## What you need to do
Among the lines below, which ones contain the word "ODeleteUser"? Copy every such line.

○ ○ ○

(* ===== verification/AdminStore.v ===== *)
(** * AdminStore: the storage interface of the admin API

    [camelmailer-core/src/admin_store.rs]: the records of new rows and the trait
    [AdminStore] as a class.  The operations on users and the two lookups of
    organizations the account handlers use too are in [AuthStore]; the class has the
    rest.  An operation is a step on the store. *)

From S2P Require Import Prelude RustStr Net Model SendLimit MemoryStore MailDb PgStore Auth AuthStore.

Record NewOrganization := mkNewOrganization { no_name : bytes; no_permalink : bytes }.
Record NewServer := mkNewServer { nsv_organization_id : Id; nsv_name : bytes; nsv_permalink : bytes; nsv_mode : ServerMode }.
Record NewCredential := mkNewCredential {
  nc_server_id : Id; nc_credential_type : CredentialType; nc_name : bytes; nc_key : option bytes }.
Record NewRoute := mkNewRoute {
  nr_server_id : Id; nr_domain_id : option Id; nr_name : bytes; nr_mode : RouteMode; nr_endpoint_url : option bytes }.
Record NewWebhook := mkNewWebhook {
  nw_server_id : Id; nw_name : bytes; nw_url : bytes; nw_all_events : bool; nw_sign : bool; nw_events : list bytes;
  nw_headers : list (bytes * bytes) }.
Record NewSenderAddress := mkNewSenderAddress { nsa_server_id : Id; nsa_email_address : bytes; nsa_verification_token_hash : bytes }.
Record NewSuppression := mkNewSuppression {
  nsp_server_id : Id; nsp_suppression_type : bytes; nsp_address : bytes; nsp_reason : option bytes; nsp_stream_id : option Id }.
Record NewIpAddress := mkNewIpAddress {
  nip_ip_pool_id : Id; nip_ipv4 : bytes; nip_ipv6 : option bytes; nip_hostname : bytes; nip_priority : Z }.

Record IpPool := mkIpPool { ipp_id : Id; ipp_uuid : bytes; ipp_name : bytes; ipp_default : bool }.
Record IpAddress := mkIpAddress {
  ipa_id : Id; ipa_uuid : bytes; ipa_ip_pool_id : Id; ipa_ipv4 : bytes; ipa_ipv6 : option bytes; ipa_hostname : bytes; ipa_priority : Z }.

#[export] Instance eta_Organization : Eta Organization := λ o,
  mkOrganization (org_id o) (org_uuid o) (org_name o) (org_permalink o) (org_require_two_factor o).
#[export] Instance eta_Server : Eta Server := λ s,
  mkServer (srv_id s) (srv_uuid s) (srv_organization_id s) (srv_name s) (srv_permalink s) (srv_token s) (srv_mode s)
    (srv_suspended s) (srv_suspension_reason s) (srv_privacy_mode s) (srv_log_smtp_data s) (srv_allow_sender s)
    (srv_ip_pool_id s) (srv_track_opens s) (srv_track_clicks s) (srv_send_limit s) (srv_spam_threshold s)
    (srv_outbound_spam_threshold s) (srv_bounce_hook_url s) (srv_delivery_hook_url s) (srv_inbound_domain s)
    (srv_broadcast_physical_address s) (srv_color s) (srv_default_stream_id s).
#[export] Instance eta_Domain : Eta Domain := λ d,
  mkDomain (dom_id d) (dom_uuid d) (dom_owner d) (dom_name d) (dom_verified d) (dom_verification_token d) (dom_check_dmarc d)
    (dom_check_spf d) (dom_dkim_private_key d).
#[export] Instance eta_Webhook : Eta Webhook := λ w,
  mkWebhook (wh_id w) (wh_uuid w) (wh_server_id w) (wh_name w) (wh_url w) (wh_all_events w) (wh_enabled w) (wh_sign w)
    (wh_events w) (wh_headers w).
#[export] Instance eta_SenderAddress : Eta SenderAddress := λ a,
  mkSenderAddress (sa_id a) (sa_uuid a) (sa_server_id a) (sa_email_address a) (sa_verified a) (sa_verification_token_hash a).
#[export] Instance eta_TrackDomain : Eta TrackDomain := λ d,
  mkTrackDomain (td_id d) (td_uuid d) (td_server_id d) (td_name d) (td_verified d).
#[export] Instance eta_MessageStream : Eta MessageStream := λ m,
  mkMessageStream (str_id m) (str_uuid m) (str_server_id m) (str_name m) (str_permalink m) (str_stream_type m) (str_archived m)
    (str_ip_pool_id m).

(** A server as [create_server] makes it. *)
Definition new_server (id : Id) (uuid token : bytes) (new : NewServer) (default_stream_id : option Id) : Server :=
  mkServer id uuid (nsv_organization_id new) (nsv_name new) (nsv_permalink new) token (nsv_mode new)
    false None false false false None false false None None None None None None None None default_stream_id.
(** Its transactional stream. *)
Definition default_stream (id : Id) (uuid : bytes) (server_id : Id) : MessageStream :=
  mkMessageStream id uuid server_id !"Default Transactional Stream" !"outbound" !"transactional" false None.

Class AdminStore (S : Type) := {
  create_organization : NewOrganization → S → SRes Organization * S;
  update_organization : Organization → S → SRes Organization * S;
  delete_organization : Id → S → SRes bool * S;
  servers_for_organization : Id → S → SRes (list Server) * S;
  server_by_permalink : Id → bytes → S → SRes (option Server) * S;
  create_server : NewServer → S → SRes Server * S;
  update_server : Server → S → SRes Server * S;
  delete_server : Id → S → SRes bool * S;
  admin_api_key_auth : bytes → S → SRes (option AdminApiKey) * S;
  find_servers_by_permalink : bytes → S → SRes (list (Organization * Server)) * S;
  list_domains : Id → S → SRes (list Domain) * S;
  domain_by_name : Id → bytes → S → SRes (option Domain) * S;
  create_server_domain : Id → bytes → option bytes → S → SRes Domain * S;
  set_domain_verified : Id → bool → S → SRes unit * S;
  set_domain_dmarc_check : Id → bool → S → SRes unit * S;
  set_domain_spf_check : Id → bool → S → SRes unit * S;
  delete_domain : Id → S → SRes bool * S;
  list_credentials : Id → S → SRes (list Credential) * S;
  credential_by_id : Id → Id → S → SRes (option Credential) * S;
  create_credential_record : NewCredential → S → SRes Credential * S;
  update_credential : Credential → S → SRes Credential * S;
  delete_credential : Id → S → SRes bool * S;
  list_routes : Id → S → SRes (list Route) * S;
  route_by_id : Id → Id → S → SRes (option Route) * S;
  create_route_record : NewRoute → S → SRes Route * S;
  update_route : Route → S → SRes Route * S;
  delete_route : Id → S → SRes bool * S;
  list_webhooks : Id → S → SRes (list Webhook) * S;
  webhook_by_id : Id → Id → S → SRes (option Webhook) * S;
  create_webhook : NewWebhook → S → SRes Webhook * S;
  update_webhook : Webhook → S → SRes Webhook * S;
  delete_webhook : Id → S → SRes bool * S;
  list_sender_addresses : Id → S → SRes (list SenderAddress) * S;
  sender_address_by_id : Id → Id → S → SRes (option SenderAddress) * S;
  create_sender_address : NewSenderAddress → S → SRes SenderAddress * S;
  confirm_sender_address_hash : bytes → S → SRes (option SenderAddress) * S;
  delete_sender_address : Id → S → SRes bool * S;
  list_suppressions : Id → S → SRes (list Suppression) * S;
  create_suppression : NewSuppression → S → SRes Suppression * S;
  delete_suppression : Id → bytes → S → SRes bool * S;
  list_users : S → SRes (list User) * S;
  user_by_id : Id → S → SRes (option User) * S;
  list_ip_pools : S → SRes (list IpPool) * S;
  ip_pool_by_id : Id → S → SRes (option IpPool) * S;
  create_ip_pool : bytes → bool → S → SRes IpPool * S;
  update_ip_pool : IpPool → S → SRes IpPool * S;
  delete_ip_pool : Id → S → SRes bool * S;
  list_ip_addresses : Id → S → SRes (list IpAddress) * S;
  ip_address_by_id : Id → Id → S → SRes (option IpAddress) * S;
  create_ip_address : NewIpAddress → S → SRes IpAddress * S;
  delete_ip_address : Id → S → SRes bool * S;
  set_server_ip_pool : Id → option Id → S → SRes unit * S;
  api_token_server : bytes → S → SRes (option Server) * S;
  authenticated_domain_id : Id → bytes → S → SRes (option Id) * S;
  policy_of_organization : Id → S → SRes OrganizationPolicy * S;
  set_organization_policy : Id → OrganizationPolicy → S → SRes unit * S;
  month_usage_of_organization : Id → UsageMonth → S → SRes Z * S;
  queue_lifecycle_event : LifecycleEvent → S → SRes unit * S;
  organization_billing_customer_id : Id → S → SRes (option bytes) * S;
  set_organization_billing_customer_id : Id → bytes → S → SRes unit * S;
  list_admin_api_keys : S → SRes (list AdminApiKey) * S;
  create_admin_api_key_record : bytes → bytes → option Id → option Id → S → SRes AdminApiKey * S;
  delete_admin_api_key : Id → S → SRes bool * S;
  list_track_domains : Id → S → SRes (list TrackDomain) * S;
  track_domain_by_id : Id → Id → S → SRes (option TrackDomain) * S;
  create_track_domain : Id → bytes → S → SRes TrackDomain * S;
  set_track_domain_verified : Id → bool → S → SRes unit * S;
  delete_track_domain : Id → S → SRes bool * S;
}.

○ ○ ○

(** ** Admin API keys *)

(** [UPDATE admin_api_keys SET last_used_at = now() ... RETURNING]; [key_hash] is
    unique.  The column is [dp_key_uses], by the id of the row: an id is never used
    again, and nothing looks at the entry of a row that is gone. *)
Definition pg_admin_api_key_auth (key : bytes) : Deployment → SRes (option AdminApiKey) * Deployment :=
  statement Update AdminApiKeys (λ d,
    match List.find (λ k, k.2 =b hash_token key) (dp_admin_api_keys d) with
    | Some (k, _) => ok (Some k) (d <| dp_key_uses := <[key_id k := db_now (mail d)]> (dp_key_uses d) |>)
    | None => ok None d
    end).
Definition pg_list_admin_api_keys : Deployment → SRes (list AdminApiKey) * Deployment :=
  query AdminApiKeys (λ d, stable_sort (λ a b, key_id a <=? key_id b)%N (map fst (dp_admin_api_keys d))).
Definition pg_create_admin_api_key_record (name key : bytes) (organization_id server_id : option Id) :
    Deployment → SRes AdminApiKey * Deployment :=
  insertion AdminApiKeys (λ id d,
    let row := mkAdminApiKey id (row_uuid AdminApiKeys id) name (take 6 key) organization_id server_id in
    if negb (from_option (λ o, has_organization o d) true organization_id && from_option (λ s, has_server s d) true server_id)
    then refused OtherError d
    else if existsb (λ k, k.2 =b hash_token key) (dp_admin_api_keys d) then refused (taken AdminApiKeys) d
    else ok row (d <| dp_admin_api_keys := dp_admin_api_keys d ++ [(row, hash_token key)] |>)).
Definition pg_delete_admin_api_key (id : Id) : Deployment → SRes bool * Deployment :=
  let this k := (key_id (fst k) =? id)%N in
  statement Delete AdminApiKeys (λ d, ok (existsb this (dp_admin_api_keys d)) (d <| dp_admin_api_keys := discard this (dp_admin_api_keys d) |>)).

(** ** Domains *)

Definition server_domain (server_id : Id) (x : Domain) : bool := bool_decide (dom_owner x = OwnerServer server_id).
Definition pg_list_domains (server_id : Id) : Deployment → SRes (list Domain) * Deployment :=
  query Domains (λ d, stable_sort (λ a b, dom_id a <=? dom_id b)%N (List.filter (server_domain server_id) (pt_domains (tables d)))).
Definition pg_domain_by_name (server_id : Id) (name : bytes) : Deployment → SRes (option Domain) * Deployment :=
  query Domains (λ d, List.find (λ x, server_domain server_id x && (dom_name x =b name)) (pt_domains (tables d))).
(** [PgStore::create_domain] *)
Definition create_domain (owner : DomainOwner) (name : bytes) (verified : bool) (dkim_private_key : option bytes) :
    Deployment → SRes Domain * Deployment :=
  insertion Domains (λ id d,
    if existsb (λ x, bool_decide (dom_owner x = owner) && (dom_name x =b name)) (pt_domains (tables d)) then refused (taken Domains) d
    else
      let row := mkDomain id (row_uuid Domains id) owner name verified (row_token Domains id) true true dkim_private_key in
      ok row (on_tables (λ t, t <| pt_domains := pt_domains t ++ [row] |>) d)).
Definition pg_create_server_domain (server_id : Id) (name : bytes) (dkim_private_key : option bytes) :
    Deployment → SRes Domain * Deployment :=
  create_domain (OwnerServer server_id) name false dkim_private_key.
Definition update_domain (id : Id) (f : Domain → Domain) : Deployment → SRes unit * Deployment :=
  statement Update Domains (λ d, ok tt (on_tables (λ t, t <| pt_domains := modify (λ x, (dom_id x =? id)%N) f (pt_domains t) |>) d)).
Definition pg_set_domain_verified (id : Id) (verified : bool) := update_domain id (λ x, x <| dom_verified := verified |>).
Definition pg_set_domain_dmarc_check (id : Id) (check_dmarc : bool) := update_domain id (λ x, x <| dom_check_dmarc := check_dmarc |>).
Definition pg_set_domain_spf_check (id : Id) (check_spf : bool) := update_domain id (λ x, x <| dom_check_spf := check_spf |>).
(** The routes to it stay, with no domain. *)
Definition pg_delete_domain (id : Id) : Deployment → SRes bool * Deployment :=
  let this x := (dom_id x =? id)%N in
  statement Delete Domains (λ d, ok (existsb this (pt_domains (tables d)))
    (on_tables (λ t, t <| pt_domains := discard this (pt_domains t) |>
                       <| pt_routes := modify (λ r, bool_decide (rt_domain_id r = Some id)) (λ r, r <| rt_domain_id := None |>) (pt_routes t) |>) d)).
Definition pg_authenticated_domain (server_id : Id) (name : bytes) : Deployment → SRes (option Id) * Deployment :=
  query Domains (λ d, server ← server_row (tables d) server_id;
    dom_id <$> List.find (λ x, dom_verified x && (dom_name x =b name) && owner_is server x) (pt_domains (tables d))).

○ ○ ○

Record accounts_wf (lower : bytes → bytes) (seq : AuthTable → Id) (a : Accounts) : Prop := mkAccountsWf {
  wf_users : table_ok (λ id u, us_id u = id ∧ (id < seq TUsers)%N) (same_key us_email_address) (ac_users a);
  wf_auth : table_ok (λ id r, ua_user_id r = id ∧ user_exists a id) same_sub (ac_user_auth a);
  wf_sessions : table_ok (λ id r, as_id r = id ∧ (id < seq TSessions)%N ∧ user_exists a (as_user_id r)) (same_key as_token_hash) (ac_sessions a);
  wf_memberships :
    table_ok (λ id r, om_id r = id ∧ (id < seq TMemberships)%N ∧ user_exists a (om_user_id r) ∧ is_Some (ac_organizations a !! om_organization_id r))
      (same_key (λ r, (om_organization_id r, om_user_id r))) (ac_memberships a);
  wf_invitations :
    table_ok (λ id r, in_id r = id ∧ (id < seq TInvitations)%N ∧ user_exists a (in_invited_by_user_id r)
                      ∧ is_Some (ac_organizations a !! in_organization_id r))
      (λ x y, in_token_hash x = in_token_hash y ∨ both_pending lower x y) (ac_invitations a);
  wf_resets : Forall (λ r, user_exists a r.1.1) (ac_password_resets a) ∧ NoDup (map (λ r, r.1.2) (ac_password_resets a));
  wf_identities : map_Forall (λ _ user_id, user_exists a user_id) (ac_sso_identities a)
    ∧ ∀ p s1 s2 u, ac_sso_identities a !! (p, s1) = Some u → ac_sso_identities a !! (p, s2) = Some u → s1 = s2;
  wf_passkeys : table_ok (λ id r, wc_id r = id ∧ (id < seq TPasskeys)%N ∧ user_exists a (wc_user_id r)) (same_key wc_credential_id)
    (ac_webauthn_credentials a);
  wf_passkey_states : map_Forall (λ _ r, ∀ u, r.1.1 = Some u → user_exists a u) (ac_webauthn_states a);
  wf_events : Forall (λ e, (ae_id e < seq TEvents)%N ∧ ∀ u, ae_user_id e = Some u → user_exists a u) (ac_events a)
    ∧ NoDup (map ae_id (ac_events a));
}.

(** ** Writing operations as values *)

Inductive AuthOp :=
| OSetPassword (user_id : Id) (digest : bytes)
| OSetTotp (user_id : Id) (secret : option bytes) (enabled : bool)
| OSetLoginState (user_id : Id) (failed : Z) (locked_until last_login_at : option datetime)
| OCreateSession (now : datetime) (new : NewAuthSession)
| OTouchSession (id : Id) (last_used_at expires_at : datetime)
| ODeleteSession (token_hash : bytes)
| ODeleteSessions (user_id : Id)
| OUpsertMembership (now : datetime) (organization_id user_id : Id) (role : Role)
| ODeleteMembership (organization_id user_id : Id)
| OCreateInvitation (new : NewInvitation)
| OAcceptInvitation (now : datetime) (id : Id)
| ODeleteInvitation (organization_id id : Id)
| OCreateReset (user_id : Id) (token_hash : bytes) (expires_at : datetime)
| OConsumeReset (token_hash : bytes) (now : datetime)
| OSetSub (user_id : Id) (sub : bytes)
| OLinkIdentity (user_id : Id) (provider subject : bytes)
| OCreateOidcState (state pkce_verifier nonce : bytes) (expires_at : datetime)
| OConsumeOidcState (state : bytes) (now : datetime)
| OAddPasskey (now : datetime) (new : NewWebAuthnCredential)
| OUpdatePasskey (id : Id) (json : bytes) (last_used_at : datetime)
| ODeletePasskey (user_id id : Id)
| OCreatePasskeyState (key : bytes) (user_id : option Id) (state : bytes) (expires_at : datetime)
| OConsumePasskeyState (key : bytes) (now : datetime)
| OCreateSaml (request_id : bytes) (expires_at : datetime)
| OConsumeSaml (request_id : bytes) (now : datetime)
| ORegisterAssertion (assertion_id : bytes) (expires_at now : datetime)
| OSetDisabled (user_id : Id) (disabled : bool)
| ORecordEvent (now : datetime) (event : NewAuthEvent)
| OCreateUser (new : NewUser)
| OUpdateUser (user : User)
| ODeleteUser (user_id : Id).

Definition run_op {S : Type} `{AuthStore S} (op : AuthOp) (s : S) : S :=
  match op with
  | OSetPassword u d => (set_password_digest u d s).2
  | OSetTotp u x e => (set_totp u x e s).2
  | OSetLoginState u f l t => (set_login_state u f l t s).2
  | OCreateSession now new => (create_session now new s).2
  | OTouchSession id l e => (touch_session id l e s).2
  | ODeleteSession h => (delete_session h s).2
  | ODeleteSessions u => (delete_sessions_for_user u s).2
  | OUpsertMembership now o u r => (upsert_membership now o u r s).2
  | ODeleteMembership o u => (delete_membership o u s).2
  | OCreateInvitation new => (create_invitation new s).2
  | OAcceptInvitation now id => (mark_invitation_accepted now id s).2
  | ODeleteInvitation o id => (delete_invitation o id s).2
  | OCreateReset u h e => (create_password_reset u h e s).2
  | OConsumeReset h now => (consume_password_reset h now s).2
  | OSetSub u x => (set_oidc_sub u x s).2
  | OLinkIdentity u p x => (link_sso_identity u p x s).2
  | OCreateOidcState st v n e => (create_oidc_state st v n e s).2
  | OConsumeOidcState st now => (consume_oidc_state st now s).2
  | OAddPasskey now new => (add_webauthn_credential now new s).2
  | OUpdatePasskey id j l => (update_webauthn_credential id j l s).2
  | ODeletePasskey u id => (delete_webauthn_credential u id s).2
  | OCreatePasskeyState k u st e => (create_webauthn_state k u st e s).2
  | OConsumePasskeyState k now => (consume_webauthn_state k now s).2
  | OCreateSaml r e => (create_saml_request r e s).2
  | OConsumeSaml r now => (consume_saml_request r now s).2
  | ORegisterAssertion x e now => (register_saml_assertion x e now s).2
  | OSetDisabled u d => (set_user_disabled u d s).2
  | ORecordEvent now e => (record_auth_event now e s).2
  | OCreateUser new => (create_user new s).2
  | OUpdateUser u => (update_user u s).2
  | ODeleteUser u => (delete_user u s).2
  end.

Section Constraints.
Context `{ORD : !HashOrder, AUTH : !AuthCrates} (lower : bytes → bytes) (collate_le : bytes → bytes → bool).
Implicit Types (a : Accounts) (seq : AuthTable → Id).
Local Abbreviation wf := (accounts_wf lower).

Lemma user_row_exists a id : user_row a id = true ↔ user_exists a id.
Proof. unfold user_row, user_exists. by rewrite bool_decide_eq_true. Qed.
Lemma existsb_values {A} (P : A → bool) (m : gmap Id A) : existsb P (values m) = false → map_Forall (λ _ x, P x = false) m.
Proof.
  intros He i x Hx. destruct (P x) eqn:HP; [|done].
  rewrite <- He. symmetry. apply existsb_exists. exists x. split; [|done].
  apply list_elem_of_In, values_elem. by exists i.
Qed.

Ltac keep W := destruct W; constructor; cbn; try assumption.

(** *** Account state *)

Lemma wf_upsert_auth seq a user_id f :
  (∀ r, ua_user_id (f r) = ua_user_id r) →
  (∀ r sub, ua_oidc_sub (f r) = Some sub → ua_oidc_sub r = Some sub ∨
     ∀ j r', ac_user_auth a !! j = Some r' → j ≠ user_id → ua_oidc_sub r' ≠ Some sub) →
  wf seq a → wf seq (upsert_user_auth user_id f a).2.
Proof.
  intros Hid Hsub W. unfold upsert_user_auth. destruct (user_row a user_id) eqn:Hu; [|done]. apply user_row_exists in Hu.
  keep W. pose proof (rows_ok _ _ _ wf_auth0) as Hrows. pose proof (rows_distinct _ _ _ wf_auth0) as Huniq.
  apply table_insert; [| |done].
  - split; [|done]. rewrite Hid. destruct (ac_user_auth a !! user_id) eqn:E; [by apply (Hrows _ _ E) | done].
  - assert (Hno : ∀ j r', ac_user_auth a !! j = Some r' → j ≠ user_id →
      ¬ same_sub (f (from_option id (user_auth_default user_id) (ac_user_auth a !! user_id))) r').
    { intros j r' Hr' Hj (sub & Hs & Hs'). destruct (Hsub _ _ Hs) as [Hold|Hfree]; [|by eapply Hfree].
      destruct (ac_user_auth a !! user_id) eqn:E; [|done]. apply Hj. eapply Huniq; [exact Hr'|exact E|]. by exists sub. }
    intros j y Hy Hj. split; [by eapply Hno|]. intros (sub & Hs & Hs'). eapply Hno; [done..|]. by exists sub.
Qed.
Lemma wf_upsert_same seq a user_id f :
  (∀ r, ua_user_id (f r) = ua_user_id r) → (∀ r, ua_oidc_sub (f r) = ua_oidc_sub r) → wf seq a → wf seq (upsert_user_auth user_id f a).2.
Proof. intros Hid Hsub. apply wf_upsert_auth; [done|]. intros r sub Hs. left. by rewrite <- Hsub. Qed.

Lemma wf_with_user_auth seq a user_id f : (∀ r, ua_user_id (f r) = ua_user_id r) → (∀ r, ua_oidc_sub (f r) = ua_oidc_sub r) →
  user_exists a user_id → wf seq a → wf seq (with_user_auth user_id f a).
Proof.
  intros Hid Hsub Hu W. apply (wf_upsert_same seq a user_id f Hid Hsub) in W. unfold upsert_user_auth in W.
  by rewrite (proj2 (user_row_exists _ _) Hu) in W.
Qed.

○ ○ ○

## Expected answer
| ODeleteUser (user_id : Id).
  | ODeleteUser u => (delete_user u s).2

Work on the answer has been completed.